(Exercise material)
━━━━━━

(** * The state prefetcher of core/state_prefetcher.go

    A shallow embedding of [statePrefetcher.Prefetch] and the properties of its
    control flow: which collaborators it calls, in which order, and on which
    exit path.  The collaborators that live in other packages (the state
    database, the signer, the transaction executor, the per-block transaction
    file hooks) are the fields of the class [Collaborators]; the run is a pure
    function that threads the objects Go passes by pointer and returns the
    sequence of calls it made. *)

From Stdlib Require Import ZArith NArith List Bool Lia.
Import ListNotations.

Set Implicit Arguments.

(** ** Data model *)

(** A Go [(value, error)] pair. *)
Inductive result (A E : Type) : Type :=
| Ok (a : A)
| Err (e : E).
Arguments Ok {A E} a.
Arguments Err {A E} e.

(** types.Header, the fields the prefetcher reads.  [Number] is a [*big.Int],
    [Time] and [GasLimit] are [uint64], [BaseFee] is a [*big.Int] that is nil
    before London. *)
Record Header : Type := {
  Number : Z;
  Time : N;
  GasLimit : N;
  BaseFee : option Z
}.

(** params.ChainConfig, the fields the prefetcher reads ([DAOForkBlock] is a
    [*big.Int], nil when no DAO fork is configured) and the Byzantium switch
    block that selects the root policy of the fork rule set. *)
Record ChainConfig : Type := {
  DAOForkSupport : bool;
  DAOForkBlock : option Z;
  ByzantiumBlock : option Z
}.
(** Five sorted values: the 25th percentile lies between 2 and 12, the
    percentile 0 is 2 and the percentile 100 is 12. *)
Lemma X1_get_threshold_within_sample_witness :
  (exists v : Q,
     Percentile.Platform.get_threshold 25 [2; 3; 5; 8; 12]%Q = Py.Return v
     /\ (2 <= v <= 12)%Q)
  /\ Percentile.Platform.get_threshold 0 [2; 3; 5; 8; 12]%Q = Py.Return 2%Q
  /\ Percentile.Guarded.get_threshold 100 [2; 3; 5; 8; 12]%Q
     = Py.Return 12%Q.
Proof.
  assert (Sorted Qle [2; 3; 5; 8; 12]%Q) as Hsorted
    by (repeat constructor; discriminate).
  assert ([2; 3; 5; 8; 12]%Q <> []) as Hne by discriminate.
  split; [| split].
  - destruct (X1_get_threshold_within_sample 25 _ Hsorted Hne)
      as (v & lo & hi & Hlo & Hhi & Hv & _ & Hrange & _);
      [split; discriminate |].
    exists v. injection Hlo as <-. injection Hhi as <-.
    split; [exact Hv | exact Hrange].
  - destruct (X1_get_threshold_within_sample 0 _ Hsorted Hne)
      as (v & lo & hi & Hlo & _ & Hv & _ & _ & Hzero & _);
      [split; discriminate |].
    injection Hlo as <-. rewrite Hv. f_equal. apply Hzero. reflexivity.
  - destruct (X1_get_threshold_within_sample 100 _ Hsorted Hne)
      as (v & lo & hi & _ & Hhi & _ & Hv & _ & _ & Htop);
      [split; discriminate |].
    injection Hhi as <-. rewrite Hv. f_equal. apply Htop. reflexivity.
Defined.

Lemma position_nonneg (p : Q) (s : list Q) :
  (0 <= p)%Q -> s <> [] -> (0 <= Percentile.position p s)%Q.
Proof.
  intros Hp Hne. unfold Percentile.position.
  apply Qmult_le_0_compat.
  - unfold Qdiv. apply Qmult_le_0_compat; [exact Hp | discriminate].
  - change 0%Q with (inject_Z 0). rewrite <- Zle_Qle.
    destruct s; [contradiction | simpl; lia].
Qed.

Lemma position_beyond (p : Q) (s : list Q) :
  (100 <= p)%Q -> s <> [] ->
  (inject_Z (Z.of_nat (length s) - 1) <= Percentile.position p s)%Q.
Proof.
  intros Hp Hne. unfold Percentile.position.
  rewrite <- (Qmult_1_l (inject_Z _)) at 1.
  apply Qmult_le_compat_r.
  - unfold Qdiv. change (/ 100)%Q with (1 # 100)%Q. lra.
  - change 0%Q with (inject_Z 0). rewrite <- Zle_Qle.
    destruct s; [contradiction | simpl; lia].
Qed.

(** The guarded estimator returns for every percentile that is not
    negative, and clamps from the percentile 100 on. *)
Lemma guarded_get_threshold_clamp (p : Q) (s : list Q) :
  (0 <= p)%Q ->
  exists v : Q,
    Percentile.Guarded.get_threshold p s = Py.Return v
    /\ ((100 <= p)%Q -> s <> [] -> last s = Some v).
Proof.
  intros Hp. unfold Percentile.Guarded.get_threshold.
  destruct s as [| x [| y t]].
  - exists 0%Q. split; [reflexivity | intros _ Hne; contradiction].
  - exists x. split; reflexivity.
  - set (s := x :: y :: t).
    assert (s <> []) as Hne by discriminate.
    rewrite (bool_decide_eq_false_2 (s = [])) by exact Hne.
    change (length s <=? 1)%nat with false. simpl orb. cbv iota.
    unfold Percentile.divmod1.
    set (pos := Percentile.position p s). set (i := Qfloor pos).
    assert (0 <= i)%Z as Hi.
    { subst i. rewrite <- (Qfloor_Z 0). apply Qfloor_resp_le.
      apply position_nonneg; assumption. }
    destruct (getitem_last s Hne) as (z & Hz & Hgz).
    destruct (Z.of_nat (length s) - 1 <=? i)%Z eqn:Htop.
    + exists z. split; [exact Hgz |]. intros _ _.
      rewrite last_lookup.
      replace (pred (length s)) with (Z.to_nat (Z.of_nat (length s) - 1))
        by lia. exact Hz.
    + apply Z.leb_gt in Htop.
      destruct (getitem_in_range s i) as (a & _ & Ha); [lia |].
      destruct (getitem_in_range s (i + 1)) as (b & _ & Hb); [lia |].
      destruct (Qeq_bool (pos - inject_Z i) 0).
      * exists a. split; [exact Ha |]. intros Hp100 _. exfalso.
        pose proof (position_beyond p s Hp100 Hne) as Hbeyond.
        apply Qfloor_resp_le in Hbeyond. rewrite Qfloor_Z in Hbeyond.
        fold pos in Hbeyond. fold i in Hbeyond. lia.
      * rewrite Ha, Hb. eexists. split; [reflexivity |].
        intros Hp100 _. exfalso.
        pose proof (position_beyond p s Hp100 Hne) as Hbeyond.
        apply Qfloor_resp_le in Hbeyond. rewrite Qfloor_Z in Hbeyond.
        fold pos in Hbeyond. fold i in Hbeyond. lia.
Qed.

(** What the guarded estimator returns for a percentile that is not
    negative. *)
Lemma guarded_get_threshold_outcome (p : Q) (s : list Q) :
  (0 <= p)%Q ->
  exists v : Q,
    Percentile.Guarded.get_threshold p s = Py.Return v
    /\ (s = [] -> v = 0%Q)
    /\ (forall x : Q, s = [x] -> v = x)
    /\ ((p <= 100)%Q -> s <> [] ->
        v = Percentile.interpolate s (Percentile.position p s))
    /\ ((100 <= p)%Q -> s <> [] -> last s = Some v).
Proof.
  intros Hp.
  destruct (guarded_get_threshold_clamp p s Hp) as (v & Hv & Hlast).
  exists v. split; [exact Hv |]. split; [| split; [| split]].
  - intros ->.
    assert (Percentile.Guarded.get_threshold p [] = Py.Return 0%Q) as Hnil
      by reflexivity.
    rewrite Hnil in Hv. injection Hv as <-. reflexivity.
  - intros x ->.
    assert (Percentile.Guarded.get_threshold p [x] = Py.Return x) as Hone
      by reflexivity.
    rewrite Hone in Hv. injection Hv as <-. reflexivity.
  - intros Hp100 Hne.
    destruct (get_threshold_interpolate p s (conj Hp Hp100) Hne)
      as [_ Hguarded].
    rewrite Hguarded in Hv. injection Hv as <-. reflexivity.
  - exact Hlast.
Qed.

(** X2: the guarded estimator never raises for a percentile that is not
    negative, whatever the sample.  It returns 0 on an empty sample and
    the only element of a one-element sample; on a non-empty sample it
    returns the interpolated value up to the percentile 100 and the last
    element from the percentile 100 on. *)
Theorem X2_guarded_get_threshold_total (p : Q) (s : list Q) :
  (0 <= p)%Q ->
  exists v : Q,
    Percentile.Guarded.get_threshold p s = Py.Return v
    /\ (s = [] -> v = 0%Q)
    /\ (forall x : Q, s = [x] -> v = x)
    /\ ((p <= 100)%Q -> s <> [] ->
        v = Percentile.interpolate s (Percentile.position p s))
    /\ ((100 <= p)%Q -> s <> [] -> last s = Some v).
Proof.
  intros Hp.
  destruct (guarded_get_threshold_outcome p s Hp)
    as (v & Hv & Hnil & Hone & Hmid & Hlast).
  exists v. repeat split; assumption.
Qed.

(** The percentile 250 of three values is clamped to the last one. *)
Lemma X2_guarded_get_threshold_total_witness :
  Percentile.Guarded.get_threshold 250 [1; 4; 9]%Q = Py.Return 9%Q.
Proof.
  destruct (X2_guarded_get_threshold_total 250 [1; 4; 9]%Q)
    as (v & Hv & _ & _ & _ & Hlast).
  - discriminate.
  - rewrite Hv. f_equal.
    assert (last [1; 4; 9]%Q = Some v) as Hl
      by (apply Hlast; discriminate).
    injection Hl as <-. reflexivity.
Defined.

(** X3: the unguarded estimator has no clamp: for a percentile above 100
    and a sample of two or more elements it raises IndexError, where the
    guarded estimator returns the last element of the sample. *)
Theorem X3_platform_get_threshold_above_100 (p : Q) (s : list Q) :
  (100 < p)%Q -> (2 <= length s)%nat ->
  Percentile.Platform.get_threshold p s = Py.Raise Py.IndexError
  /\ exists v : Q,
       last s = Some v
       /\ Percentile.Guarded.get_threshold p s = Py.Return v.
Proof.
  intros Hp Hlen. split.
  2: { destruct (guarded_get_threshold_outcome p s)
         as (v & Hv & _ & _ & _ & Hlast); [lra |].
       exists v. split; [| exact Hv].
       apply Hlast; [lra |]. destruct s; [simpl in Hlen; lia | discriminate]. }
  unfold Percentile.Platform.get_threshold, Percentile.divmod1.
  set (pos := Percentile.position p s). set (i := Qfloor pos).
  set (n1 := (Z.of_nat (length s) - 1)%Z).
  assert (inject_Z n1 < pos)%Q as Hpos.
  { subst pos n1. unfold Percentile.position.
    rewrite <- (Qmult_1_l (inject_Z _)) at 1.
    apply Qmult_lt_compat_r.
    - change 0%Q with (inject_Z 0). rewrite <- Zlt_Qlt. lia.
    - unfold Qdiv. change (/ 100)%Q with (1 # 100)%Q. lra. }
  assert (n1 <= i)%Z as Hi.
  { subst i. rewrite <- (Qfloor_Z n1). apply Qfloor_resp_le.
    apply Qlt_le_weak. exact Hpos. }
  destruct (Z.eq_dec i n1) as [Heq | Hneq].
  - (* the position lies strictly between the last index and the next *)
    assert (Qeq_bool (pos - inject_Z i) 0 = false) as Hf.
    { destruct (Qeq_bool (pos - inject_Z i) 0) eqn:Hb; [| reflexivity].
      apply Qeq_bool_iff in Hb. rewrite Heq in Hb. lra. }
    rewrite Hf.
    destruct (getitem_in_range s i) as (a & _ & Ha); [subst n1; lia |].
    rewrite Ha, bind_Return.
    rewrite (getitem_beyond s (i + 1)) by (subst n1; lia). reflexivity.
  - rewrite (getitem_beyond s i) by (subst n1; lia).
    destruct (Qeq_bool (pos - inject_Z i) 0); reflexivity.
Qed.

(** The percentile 101 of two values. *)
Lemma X3_platform_get_threshold_above_100_witness :
  Percentile.Platform.get_threshold 101 [1; 4]%Q = Py.Raise Py.IndexError
  /\ exists v : Q,
       last [1; 4]%Q = Some v
       /\ Percentile.Guarded.get_threshold 101 [1; 4]%Q = Py.Return v.
Proof.
  apply X3_platform_get_threshold_above_100.
  - reflexivity.
  - simpl. lia.
Defined.

(** ** The rolling script's thresholds: when they exist and when they fail *)

Lemma platform_segment_thresholds_empty (oi_values change_values : list Q) :
  oi_values = [] \/ change_values = [] ->
  Percentile.segment_thresholds Percentile.Platform.get_threshold
    oi_values change_values = Py.Raise Py.IndexError.
Proof.
  intros Hempty. unfold Percentile.segment_thresholds.
  destruct oi_values as [| o oi_values].
  { simpl map. change (sorted []) with (@nil Q).
    rewrite platform_get_threshold_nil. reflexivity. }
  destruct Hempty as [Hoi | ->]; [discriminate |].
  destruct (get_threshold_monotone 40 80 (sorted (map Qabs (o :: oi_values))))
    as (o40 & o80 & [Ho40 _] & [Ho80 _] & _);
    [apply sorted_Sorted | apply sorted_nonempty; discriminate
     | discriminate | discriminate | discriminate |].
  rewrite Ho80, Ho40, !bind_Return. simpl map.
  change (sorted []) with (@nil Q).
  rewrite platform_get_threshold_nil. reflexivity.
Qed.

Lemma sorted_length (l : list Q) : length (sorted l) = length l.
Proof. unfold sorted. rewrite merge_sort_Permutation. reflexivity. Qed.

━━━━━━

(Task description)
Find all the lines containing "subst" in the material, then copy them.

(Expected answer)
    { subst i. rewrite <- (Qfloor_Z 0). apply Qfloor_resp_le.
  { subst pos n1. unfold Percentile.position.
  { subst i. rewrite <- (Qfloor_Z n1). apply Qfloor_resp_le.
    destruct (getitem_in_range s i) as (a & _ & Ha); [subst n1; lia |].
    rewrite (getitem_beyond s (i + 1)) by (subst n1; lia). reflexivity.
  - rewrite (getitem_beyond s i) by (subst n1; lia).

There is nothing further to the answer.